""" Useful functions for writing test code. """

import torch
import torch.utils.benchmark as B

def benchmark(fn, *inputs, T=1, memory=False, mode='forward', desc='', **kwinputs):
    if memory:
        torch.cuda.empty_cache()
        torch.cuda.reset_peak_memory_stats()

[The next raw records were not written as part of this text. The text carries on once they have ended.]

(** * envtemplater: a shallow embedding of [main.go]

    The development follows the source file top to bottom: the Go library
    functions the program calls ([strings.Split], [strings.SplitN],
    [strings.Trim], [filepath.Join], package [os]), the operations on the
    file system, the template context, the template files, the flags and
    [Run].  The statements come after the definitions.

    - Go strings are byte sequences and are modelled by [string] (a list
      of 8-bit characters).
    - A Go function returning [(T, error)] returns a [result T]; a
      run-time panic is a third outcome, kept apart from a returned error.
    - The file system is a tree of named nodes; [os.ReadDir], [os.Mkdir],
      [os.ReadFile] and [os.WriteFile] read and rebuild it.
    - Packages [flag] and [text/template] are parameters of the program
      ([Section program]). *)

From Stdlib Require Import Ascii ZArith Lia.
From stdpp Require Import base option list gmap strings.

Set Warnings "-register-all".

Local Open Scope Z_scope.
Local Open Scope nat_scope.

(** ** Errors, panics and results *)

Inductive Errno := EEXIST | ENOENT | ENOTDIR | EISDIR | EACCES.

(** The values of Go's [error] interface that the program can see:
    [errors.New] / [fmt.Errorf] values and the [*fs.PathError] of package
    [os]. *)
Inductive error :=
| errorString (msg : string)
| PathError (op path : string) (errno : Errno).

(** [runtime error: index out of range [index] with length len] *)
Inductive panic :=
| IndexOutOfRange (index len : nat).

Inductive result (A : Type) :=
| Ok (a : A)
| Err (e : error)
| Panic (p : panic).
Arguments Ok {A} a.
Arguments Err {A} e.
Arguments Panic {A} p.

#[global] Instance result_ret : MRet result := fun A a => Ok a.
#[global] Instance result_bind : MBind result := fun A B f m =>
  match m with
  | Ok a => f a
  | Err e => Err e
  | Panic p => Panic p
  end.

(** [v[i]] on a slice: panics when [i] is out of range. *)
Definition at_index {A} (v : list A) (i : nat) : result A :=
  match v !! i with
  | Some x => Ok x
  | None => Panic (IndexOutOfRange i (length v))
  end.

(** [os.IsExist(err)] *)
Definition IsExist (err : option error) : bool :=
  match err with
  | Some (PathError _ _ EEXIST) => true
  | _ => false
  end.

(** ** Package [strings] *)

Definition newline : string := String "010"%char "".

(** [len(s)] *)
Abbreviation len := String.length.

(** [s[n:]] *)
Fixpoint slice_from (n : nat) (s : string) : string :=
  match n, s with
  | 0, _ => s
  | S n', String _ s' => slice_from n' s'
  | S _, EmptyString => EmptyString
  end.

(** [s[:n]] *)
Fixpoint slice_to (n : nat) (s : string) : string :=
  match n, s with
  | 0, _ => EmptyString
  | S n', String c s' => String c (slice_to n' s')
  | S _, EmptyString => EmptyString
  end.

(** [strings.HasPrefix(s, prefix)] *)
Fixpoint HasPrefix (s prefix : string) {struct prefix} : bool :=
  match prefix, s with
  | EmptyString, _ => true
  | String c p', String d s' => if decide (c = d) then HasPrefix s' p' else false
  | String _ _, EmptyString => false
  end.

(** [strings.Index(s, substr)]: the index of the first instance of
    [substr] in [s]; Go's [-1] is [None]. *)
Fixpoint Index (s substr : string) : option nat :=
  if HasPrefix s substr then Some 0
  else match s with
       | EmptyString => None
       | String _ s' => S <$> Index s' substr
       end.

(** *** UTF-8 sequences, for the empty separator *)

(** The width [utf8.DecodeRuneInString] reports for the first rune of a
    non-empty [s]: the length of a well-formed UTF-8 sequence, 1 for an
    invalid byte. *)
Definition runeSize (s : string) : nat :=
  let byte (i : nat) : option nat := nat_of_ascii <$> String.get i s in
  let between (lo hi : nat) (b : option nat) : bool :=
    match b with
    | Some x => (lo <=? x) && (x <=? hi)
    | None => false
    end in
  let cont := between 128 191 in
  match byte 0 with
  | None => 0
  | Some s0 =>
      if s0 <? 194 then 1
      else if s0 <? 224 then (if cont (byte 1) then 2 else 1)
      else if s0 <? 240 then
        let lo := if s0 =? 224 then 160 else 128 in
        let hi := if s0 =? 237 then 159 else 191 in
        if between lo hi (byte 1) && cont (byte 2) then 3 else 1
      else if s0 <? 245 then
        let lo := if s0 =? 240 then 144 else 128 in
        let hi := if s0 =? 244 then 143 else 191 in
        if between lo hi (byte 1) && cont (byte 2) && cont (byte 3) then 4 else 1
      else 1
  end.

    if mode == 'forward': stmt = 'fn(*inputs, **kwinputs)'
    elif mode == 'combined': stmt = 'fn(*inputs, **kwinputs).sum().backward(retain_graph=True)'
    else: raise NotImplementedError

    print(desc, '--', mode)
    t0 = B.Timer(
            stmt=stmt,
            globals={'fn': fn, 'inputs': inputs, 'kwinputs': kwinputs},
            num_threads=torch.get_num_threads(),
            )
    print(t0.timeit(T))

    if memory:
        print(f'{desc} max memory allocated: ', torch.cuda.max_memory_allocated() / 2**20)
        torch.cuda.empty_cache()

def benchmark_forward(T, fn, *inputs, desc='', verbose=True, **kwinputs):
    """ Use Pytorch Benchmark on the forward pass of an arbitrary function. """
    if verbose:
        print(desc, '- Forward pass')
    t = B.Timer(
            stmt='fn(*inputs, **kwinputs)',
            globals={'fn': fn, 'inputs': inputs, 'kwinputs': kwinputs},
            num_threads=torch.get_num_threads(),
            )
    m = t.timeit(T)
    if verbose:
        print(m)
    return t, m


def benchmark_backward(T, fn, *inputs, grad=None, desc='', verbose=True, **kwinputs):
    """ Use Pytorch Benchmark on the backward pass of an arbitrary function. """
    if verbose:
        print(desc, '- Backward pass')
    y = fn(*inputs, **kwinputs)
    if grad is None:
        grad = torch.randn_like(y)
    else:
        if grad.shape != y.shape:
            raise RuntimeError('Grad shape does not match output shape')
    t = B.Timer(
            stmt='y.backward(grad, retain_graph=True)',
            globals={'y': y, 'grad': grad},
            num_threads=torch.get_num_threads(),
            )
    m = t.timeit(T)
    if verbose:
        print(m)
    return t, m


def benchmark_combined(T, fn, *inputs, grad=None, desc='', verbose=True, **kwinputs):
    """ Use Pytorch Benchmark on the forward+backward pass of an arbitrary function. """
    if verbose:
        print(desc, 'Forward + Backward pass')
    y = fn(*inputs, **kwinputs)
    if grad is None:
        grad = torch.randn_like(y)
    else:
        if grad.shape != y.shape:
            raise RuntimeError('Grad shape does not match output shape')
    del y
    t = B.Timer(
            stmt='fn(*inputs, **kwinputs).backward(grad, retain_graph=True)',
            globals={'fn': fn, 'inputs': inputs, 'grad': grad, 'kwinputs': kwinputs},
            num_threads=torch.get_num_threads(),
            )
    m = t.timeit(T)
    if verbose:
        print(m)
    return t, m


def benchmark_all(T, fn, *inputs, grad=None, desc='', verbose=True, **kwinputs):
    """ Use Pytorch Benchmark on the forward+backward pass of an arbitrary function. """
    return (
        benchmark_forward(T, fn, *inputs, desc=desc, verbose=verbose, **kwinputs),
        benchmark_backward(T, fn, *inputs, grad=grad, desc=desc, verbose=verbose, **kwinputs),
        benchmark_combined(T, fn, *inputs, grad=grad, desc=desc, verbose=verbose, **kwinputs),
    )


def pytorch_profiler(T, fn, *inputs):
    """ Wrap benchmark functions in Pytorch profiler to see CUDA information. """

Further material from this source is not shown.